We could formulate two alternative historical disciplines, one with the scale of big history, but which rejects on principle the scope of big history, and one with the scope of big history, but which rejects on principle the scale of big history. The former would be an overview of the totality of history, with no place for microhistorical interludes to fill in the concrete details of historical events; the latter would be a detailed synchronic history, bringing in the world entire, but comprising only a relatively short duration, and therefore diachronically incomplete.

These permutations of history imply yet another permutation: a history that rejects on principle both the scale and scope of big history. Thus the four permutations of scope and scale:

  1. Synchronically limited, diachronically limited (traditional history)
  2. Synchronically comprehensive, diachronically limited (microhistory)
  3. Synchronically limited, diachronically comprehensive (scientific history)
  4. Synchronically comprehensive, diachronically comprehensive (big history)

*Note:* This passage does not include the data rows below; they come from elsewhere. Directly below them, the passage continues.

(** X13: [parseNum] undoes the decimal comma of [formatValue].  For at
    most 100 decimals and a scaled value below 10^21 in magnitude,
    [toFixed] returns a text [s]; [formatValue] returns [s] with its
    period turned into a comma, followed by the suffix of the scale;
    [parseNum] applied to this text hands [s] followed by the suffix to
    [parseFloat], and the number it returns is the one that [parseFloat]
    reads from [s] itself (0 if that is 0). *)
Theorem parseNum_reads_formatValue
    (nts : Js.number -> string) (value : Js.number) (scale : SankeyChart.ScaleMode)
    (decimals : nat) :
  (decimals <= 100)%nat ->
  JsFixed.fixedRange (scaledBy scale value) = true ->
  exists s : string,
    JsFixed.toFixed nts decimals (scaledBy scale value) = Return s /\
    formatValue nts value scale decimals =
      Return (Js.replace "." "," s ++ suffixOf scale)%string /\
    normalize nts (Some (CString (Js.replace "." "," s ++ suffixOf scale)%string)) =
      (s ++ suffixOf scale)%string /\
    parseNum nts (Some (CString (Js.replace "." "," s ++ suffixOf scale)%string)) =
      Js.orElse (Js.parseFloat s) Js.zero.
Proof.
  intros Hd Hr.
  destruct (scaledBy scale value) as [q| | |] eqn:Eq; try discriminate.
  destruct (toFixed_shape nts decimals q Hd Hr)
    as (ip & fp & E & Hne & Hip & Hfp & Hlen & _).
  eexists. split; [exact E|].
  rewrite (replace_point _ _ _ _ Hip Hfp Hlen).
  pose proof (normalize_comma nts (Js.Fin q) ip fp decimals scale Hip Hfp Hlen) as Hn.
  split; [|split; [exact Hn|]].
  - unfold formatValue, fixedComma. rewrite Eq, E.
    by rewrite (replace_point _ _ _ _ Hip Hfp Hlen).
  - unfold parseNum. rewrite Hn. f_equal.
    by apply parseFloat_suffix.
Qed.

Lemma parseNum_reads_formatValue_thousands :
  exists s : string,
    JsFixed.toFixed showNumber 2 (scaledBy SankeyChart.K (Js.ofZ (-1234))) = Return s /\
    s = "-1.23"%string /\
    formatValue showNumber (Js.ofZ (-1234)) SankeyChart.K 2 = Return "-1,23K"%string /\
    parseNum showNumber (Some (CString "-1,23K")) =
      Js.orElse (Js.parseFloat "-1.23") Js.zero.
Proof.
  destruct (parseNum_reads_formatValue showNumber (Js.ofZ (-1234)) SankeyChart.K 2)
    as (s & E & Ef & _ & Hp); [lia | reflexivity |].
  assert (s = "-1.23"%string) as ->.
  { assert (Return s = Return "-1.23"%string) as H by (rewrite <- E; reflexivity).
    by injection H. }
  exists "-1.23"%string. split; [exact E|]. split; [reflexivity|].
  split; [exact Ef | exact Hp].
Defined.

(** ** Whole numbers *)

Lemma Qfloor_half (k : Z) : Qfloor (inject_Z k + (1 # 2)) = k.
Proof.
  unfold Qfloor, inject_Z, Qplus. cbn [Qnum Qden].
  symmetry. apply (Z.div_unique _ _ _ 1); lia.
Qed.

Lemma tenTo_mult (k : Z) f :
  (inject_Z k * JsFixed.tenTo f == inject_Z (k * 10 ^ Z.of_nat f))%Q.
Proof. unfold JsFixed.tenTo. by rewrite inject_Z_mult. Qed.

Lemma Qabs_inject (z : Z) : Qabs (inject_Z z) = inject_Z (Z.abs z).
Proof. reflexivity. Qed.

Lemma Qcabs_ofZ z : (this (Qcabs (Q2Qc (inject_Z z))) == inject_Z (Z.abs z))%Q.
Proof.
  change (this (Qcabs (Q2Qc (inject_Z z)))) with (Qabs (Qred (inject_Z z))).
  by rewrite Qred_correct.
Qed.

Lemma fixedRange_ofZ z :
  (Z.abs z < 10 ^ 21)%Z -> JsFixed.fixedRange (Js.ofZ z) = true.
Proof.
  intros Hz. unfold JsFixed.fixedRange, Js.ofZ. apply negb_true_iff.
  destruct (Qle_bool _ _) eqn:E; [|done]. apply Qle_bool_iff in E.
  rewrite Qcabs_ofZ in E. unfold JsFixed.tenTo in E. rewrite <- Zle_Qle in E.
  change (Z.of_nat 21) with 21%Z in E. lia.
Qed.

Lemma roundedTo_ofZ f z : roundedTo f (Js.ofZ z) = Js.ofZ z.
Proof.
  unfold roundedTo, Js.ofZ. cbv zeta. f_equal.
  pose proof (tenTo_positive f) as HT.
  assert (Z.of_N (JsFixed.nearest f (Qcabs (Q2Qc (inject_Z z)))) =
          (Z.abs z * 10 ^ Z.of_nat f)%Z) as ->.
  { rewrite nearest_floor by apply Qabs_nonneg.
    rewrite <- (Qfloor_half (Z.abs z * 10 ^ Z.of_nat f)). apply Qfloor_comp.
    by rewrite Qcabs_ofZ, tenTo_mult. }
  assert (Q2Qc (inject_Z (Z.abs z * 10 ^ Z.of_nat f) / JsFixed.tenTo f) =
          Q2Qc (inject_Z (Z.abs z))) as ->.
  { apply Qc_is_canon. cbn [this Q2Qc]. rewrite !Qred_correct, <- tenTo_mult.
    field. lra. }
  unfold Js.ltb, Js.zero.
  destruct (Q2Qc (inject_Z z) ?= Q2Qc 0)%Qc eqn:C.
  - apply Qceq_alt in C. rewrite C.
    apply (f_equal this) in C. cbn [this Q2Qc] in C.
    apply Qc_is_canon. cbn [this Q2Qc]. rewrite !Qred_correct.
    assert (inject_Z z == 0)%Q as Hz by (rewrite <- (Qred_correct (inject_Z z)), C; done).
    unfold Qeq in Hz. cbn in Hz. assert (z = 0%Z) as -> by lia. reflexivity.
  - apply Qclt_alt in C. unfold Qclt in C. cbn [this Q2Qc] in C.
    rewrite !Qred_correct in C. change 0%Q with (inject_Z 0) in C. rewrite <- Zlt_Qlt in C.
    apply Qc_is_canon. cbn [this Q2Qc Qcopp]. rewrite !Qred_correct.
    rewrite <- inject_Z_opp. by replace (- Z.abs z)%Z with z by lia.
  - apply Qcgt_alt in C. unfold Qclt in C. cbn [this Q2Qc] in C.
    rewrite !Qred_correct in C. change 0%Q with (inject_Z 0) in C. rewrite <- Zlt_Qlt in C.
    by replace (Z.abs z) with z by lia.
Qed.

(** X14: a whole number below 10^21 in magnitude that [formatValue] prints
    without scaling, with any number of decimals up to 100, is read back
    by [parseNum] as the same number. *)
Theorem whole_number_round_trip
    (nts : Js.number -> string) (z : Z) (decimals : nat) :
  (decimals <= 100)%nat ->
  (Z.abs z < 10 ^ 21)%Z ->
  exists out : string,
    formatValue nts (Js.ofZ z) SankeyChart.Raw decimals = Return out /\
    parseNum nts (Some (CString out)) = Js.ofZ z.
Proof.
  intros Hd Hz.
  destruct (parseNum_fixedComma nts decimals (Q2Qc (inject_Z z)) SankeyChart.Raw Hd
              (fixedRange_ofZ z Hz)) as (s & Es & Hp).
  exists (s ++ suffixOf SankeyChart.Raw)%string. split.
  - unfold formatValue. cbn [scaledBy]. unfold Js.ofZ. by rewrite Es.
  - rewrite Hp. apply roundedTo_ofZ.
Qed.

Lemma whole_number_round_trip_negative :
  exists out : string,
    formatValue showNumber (Js.ofZ (-140)) SankeyChart.Raw 2 = Return out /\
    parseNum showNumber (Some (CString out)) = Js.ofZ (-140).
Proof. apply (whole_number_round_trip showNumber (-140) 2); [lia | reflexivity]. Defined.

(** * The nodes of the graph are the labels of the rows *)

Lemma keys_is_Some {V} (m : list (string * V)) id :
  id ∈ OMap.keys m <-> is_Some (OMap.get id m).
Proof.
  destruct (OMap.get id m) as [v|] eqn:E.
  - split; [by eauto|]. intros _.
    destruct (decide (id ∈ OMap.keys m)) as [?|Hn]; [done|].
    apply OMapFacts.get_None_keys in Hn. congruence.
  - split; [|by intros [? ?]]. intros Hin.
    by apply OMapFacts.get_None_keys in E.
Qed.

Lemma loss_processRows_snoc nts rows row :
  LossRouting.processRows nts (rows ++ [row]) =
  LossRouting.processRow nts (LossRouting.processRows nts rows) row.
Proof. unfold LossRouting.processRows. by rewrite fold_left_app. Qed.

Once we have formulated these four permutations on the scope and scale of history, we can postulate yet another permutation that is the conjunction of all four permutations — a bigger big history, if you will. And if we make qualitative distinctions within the scope and scale of history, rather than merely quantitative distinctions, these permutations become both more complex and more interesting. Traditional history makes qualitative distinctions, since it has traditionally relied upon written sources and has been slow to recognize the reconstruction of history carried out by scientific history. There is a qualitative difference in evidence between the texts historians dig out of archives and the artifacts of material culture that archaeologists dig out of the ground. Both can be used to reconstruct past societies, and scientific history can reconstruct the history of societies that left no written records, therefore increasing the comprehensivity of history in an absolute sense.

I hope to eventually be able to show how the qualitative permutations of history suggest a range of histories, some more comprehensive while others less comprehensive, when we schematically differentiate evidence and methods.